An initial autopsy produced no findings indicative of foul play, but investigators have not formally excluded that possibility. CCTV footage from the building showed no sign of anyone entering or leaving his apartment in the relevant period. Forensic testing was continuing and a full post-mortem had been ordered before any official cause of death would be declared, police said.
A source close to Griffiths’ family told The Sun newspaper, which first reported the death in Britain on Thursday: “It’s a real mystery. The phrase ‘suspicious circumstances’ has been used but we just don’t know yet.” The British Foreign, Commonwealth and Development Office confirmed it was supporting his family and was in contact with the Thai authorities, but offered no further detail.

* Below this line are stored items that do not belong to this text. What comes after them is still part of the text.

(** ** The invariant

    A buffer is a run of [full] blocks followed by the blocks with space,
    [avail]; the first of these may hold data, the others are as new.  Only
    the first block of all may have an offset. *)

Definition end_of (full avail : list (loc * Data)) : option loc :=
  match avail with
  | [] => fst <$> last full
  | a :: _ => if (0 <? d_len a.2) || (length full =? 0) then Some a.1 else fst <$> last full
  end.

Record inv0 (m : Mem) (bb : BasicBuffer) (full avail fl : list (loc * Data)) : Prop := {
  iv_shape : shape m bb (full ++ avail) fl;
  iv_full : Forall (λ x, space x.2 = 0 ∧ 0 < d_len x.2) full;
  iv_avail : Forall (λ x, 0 < space x.2) avail;
  iv_new : Forall (λ x, data_new x.2) (tail avail);
  iv_off : Forall (λ x, d_off x.2 = 0) (tail (full ++ avail));
  iv_end : end_ bb = end_of full avail
}.

(** The bytes held, and the bytes of the space behind them. *)
Definition block_data (d : Data) : list Z := take (d_len d) (drop (d_off d) (d_buf d)).
Definition block_space (d : Data) : list Z := drop (d_off d + d_len d) (d_buf d).
Definition contents (xs : list (loc * Data)) : list Z := concat ((λ x, block_data x.2) <$> xs).
Definition spaces (xs : list (loc * Data)) : list Z := concat ((λ x, block_space x.2) <$> xs).

Lemma contents_app xs ys : contents (xs ++ ys) = contents xs ++ contents ys.
Proof. unfold contents. by rewrite fmap_app, concat_app. Qed.

Lemma spaces_app xs ys : spaces (xs ++ ys) = spaces xs ++ spaces ys.
Proof. unfold spaces. by rewrite fmap_app, concat_app. Qed.

Lemma contents_cons x xs : contents (x :: xs) = block_data x.2 ++ contents xs.
Proof. done. Qed.

Lemma spaces_cons x xs : spaces (x :: xs) = block_space x.2 ++ spaces xs.
Proof. done. Qed.

Lemma length_block_data d : data_ok d → length (block_data d) = d_len d.
Proof. intros [??]. unfold block_data. rewrite length_take, length_drop. lia. Qed.

Lemma length_block_space d : data_ok d → length (block_space d) = space d.
Proof. intros [??]. unfold block_space, space. rewrite length_drop. lia. Qed.

Lemma length_spaces xs : Forall (λ x, data_ok x.2) xs → length (spaces xs) = total_space xs.
Proof.
  induction 1 as [|x xs Hx _ IH]; [done|].
  rewrite spaces_cons, length_app, length_block_space, IH by done. done.
Qed.

(** Blocks that are new hold nothing. *)
Lemma contents_new xs : Forall (λ x, data_new x.2) xs → contents xs = [].
Proof.
  induction 1 as [|x xs Hx _ IH]; [done|].
  rewrite contents_cons, IH. unfold block_data. destruct Hx as (_&_&->). done.
Qed.

Definition inv (m : Mem) (bb : BasicBuffer) (full avail fl : list (loc * Data)) : Prop :=
  inv0 m bb full avail fl ∧ data_size_ bb = length (contents (full ++ avail)).

Lemma inv_ok m bb full avail fl :
  inv0 m bb full avail fl → Forall (λ x, data_ok x.2) (full ++ avail).
Proof. intros H. apply H. Qed.

Lemma last_snoc_inv {A} (xs : list A) : xs ≠ [] → ∃ ys y, xs = ys ++ [y].
Proof. intros H. destruct (exists_last H) as (ys&y&->). eauto. Qed.

Lemma SpaceStepper_spec m bb full avail fl :
  inv0 m bb full avail fl → SpaceStepper BlockSize m bb = Some (first_loc avail None).
Proof.
  intros I. unfold SpaceStepper. rewrite (iv_end _ _ _ _ _ I).
  pose proof (sh_chain _ _ _ _ (iv_shape _ _ _ _ _ I)) as Hc.
  assert (fst <$> last full = None ∨
    ∃ l d, fst <$> last full = Some l ∧ SpaceLen (blk (first_loc avail None) d) = 0 ∧
      heap m !! l = Some (blk (first_loc avail None) d)) as Hlast.
  { destruct (decide (full = [])) as [->|Hne]; [by left|right].
    destruct (last_snoc_inv _ Hne) as (ys&[l d]&->).
    exists l, d. rewrite last_snoc. split; [done|].
    rewrite <-app_assoc in Hc. simpl in Hc. apply chain_middle in Hc.
    pose proof (iv_full _ _ _ _ _ I) as Hf. apply Forall_app in Hf as [_ Hf].
    apply Forall_singleton in Hf as [Hf _]. done. }
  destruct avail as [|[a d] rest]; simpl.
  - destruct Hlast as [->|(l&d&->&Hsp&Hl)]; [done|].
    rewrite Hl. simpl. unfold SpaceLen in *. simpl in *. by rewrite Hsp.
  - destruct ((0 <? d_len d) || (length full =? 0)) eqn:Hif.
    + apply chain_middle in Hc. rewrite Hc. simpl.
      pose proof (iv_avail _ _ _ _ _ I) as Ha. apply Forall_cons in Ha as [Ha _].
      simpl in Ha. unfold space in Ha. unfold ProxyBuffer.SpaceLen. simpl.
      destruct (Nat.eqb_spec (cap - d_off d - d_len d) 0); [lia|done].
    + destruct Hlast as [Hn|(l&d'&->&Hsp&Hl)].
      * apply orb_false_elim in Hif as [_ Hif]. apply Nat.eqb_neq in Hif.
        destruct (last full) eqn:E; [done|]. apply last_None in E as ->. done.
      * rewrite Hl. simpl. unfold ProxyBuffer.SpaceLen in *. simpl in *. by rewrite Hsp.
Qed.

(** Growing keeps the invariant. *)
Lemma grown_inv0 m bb full avail fl m' bb' new fl' :
  inv0 m bb full avail fl → grown m bb full avail fl m' bb' new fl' →
  inv0 m' bb' full (avail ++ new) fl'.
Proof.
  intros I G. pose proof (gr_new _ _ _ _ _ _ _ _ _ G) as Hn. split.
  - apply G.
  - apply I.
  - apply Forall_app. split; [apply I|]. eapply Forall_impl; [done|].
    simpl. intros x Hx. rewrite data_new_space by done. apply cap_pos.
  - pose proof (iv_new _ _ _ _ _ I). destruct avail; simpl in *.
    + by destruct new; [|apply Forall_cons in Hn as [_ ?]].
    + by apply Forall_app.
  - pose proof (iv_off _ _ _ _ _ I) as Ho. rewrite app_assoc.
    assert (Forall (λ x, d_off x.2 = 0) new).
    { eapply Forall_impl; [done|]. intros x (_&?&_). done. }
    destruct (full ++ avail); simpl in *; [by destruct new; [|eapply Forall_cons]|].
    by apply Forall_app.
  - rewrite (gr_end _ _ _ _ _ _ _ _ _ G), (iv_end _ _ _ _ _ I).
    destruct (decide (full ++ avail = [])) as [[-> ->]%app_eq_nil|Hne]; simpl.
    + destruct new; simpl; [done|]. by rewrite orb_true_r.
    + destruct avail as [|a rest]; [|done]. rewrite app_nil_r in Hne. simpl.
      destruct new as [|x new]; [done|]. simpl. apply Forall_cons in Hn as [(_&_&->) _].
      destruct full; [done|]. done.
Qed.

(** The buffers that cover the first [k] bytes of data of the blocks. *)
Fixpoint view (k : nat) (xs : list (loc * Data)) : list SysBuf :=
  match xs with
  | [] => []
  | x :: t =>
      if k =? 0 then []
      else let j := if d_len x.2 <=? k then d_len x.2 else k in
           mkSysBuf x.1 (d_off x.2) j :: view (k - j) t
  end.

Lemma view_0 xs : view 0 xs = [].
Proof. by destruct xs. Qed.

Definition total_len (xs : list (loc * Data)) : nat := sum_list ((λ x, d_len x.2) <$> xs).

Lemma total_len_cons x xs : total_len (x :: xs) = d_len x.2 + total_len xs.
Proof. done. Qed.

Lemma total_len_app xs ys : total_len (xs ++ ys) = total_len xs + total_len ys.
Proof. induction xs; [done|]. simpl. rewrite !total_len_cons. lia. Qed.

(** Data committed behind the first [k] bytes does not change their buffers. *)
Lemma view_app_l k xs ys ys' :
  k ≤ total_len xs → view k (xs ++ ys) = view k (xs ++ ys').
Proof.
  revert k. induction xs as [|x xs IH]; intros k Hk; rewrite ?total_len_cons in Hk; simpl.
  - assert (k = 0) as -> by (cbv in Hk; lia). by rewrite !view_0.
  - destruct (k =? 0); [done|]. f_equal. apply IH.
    destruct (Nat.leb_spec (d_len x.2) k); lia.
Qed.

Lemma length_contents xs :
  Forall (λ x, data_ok x.2) xs → length (contents xs) = total_len xs.
Proof.
  induction 1 as [|x xs Hx _ IH]; [done|].
  by rewrite contents_cons, total_len_cons, length_app, length_block_data, IH.
Qed.

Lemma view_commit k n full l d rest :
  k ≤ total_len full + d_len d →
  view k (full ++ (l, mkData (d_off d) (d_len d + n) (d_buf d)) :: rest)
    = view k (full ++ (l, d) :: rest).
Proof.
  revert k. induction full as [|x full IH]; intros k Hk;
    rewrite ?total_len_cons in Hk; cbn [app view snd fst d_len d_off].
  - change (total_len []) with 0 in Hk. destruct (Nat.eqb_spec k 0) as [|H0]; [done|].
    replace (if d_len d + n <=? k then d_len d + n else k) with k
      by (destruct (Nat.leb_spec (d_len d + n) k); lia).
    replace (if d_len d <=? k then d_len d else k) with k
      by (destruct (Nat.leb_spec (d_len d) k); lia).
    by rewrite Nat.sub_diag, !view_0.
  - destruct (k =? 0); [done|]. f_equal. apply IH.
    destruct (Nat.leb_spec (d_len x.2) k); lia.
Qed.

Griffiths’ death became public more than a week after it occurred, in part because Pattaya, a city of approximately 120,000 people on the Gulf of Thailand coast roughly 150 kilometres southeast of Bangkok, is home to a large and established community of foreign residents and retirees, and such incidents do not always attract immediate media coverage. His case drew attention in Britain only after The Sun’s report, whereupon it was reported across major British outlets within hours.
The legal context surrounding his final months was complex and had been a documented source of personal pressure.
His Thai ex-wife had accused him of forging documents to sell land and shares in a company they operated together, and of misappropriating approximately £500,000 from that business without her knowledge. He was arrested and questioned by Thai police in connection with those allegations the previous year, denied any wrongdoing, and was released after initial interviews.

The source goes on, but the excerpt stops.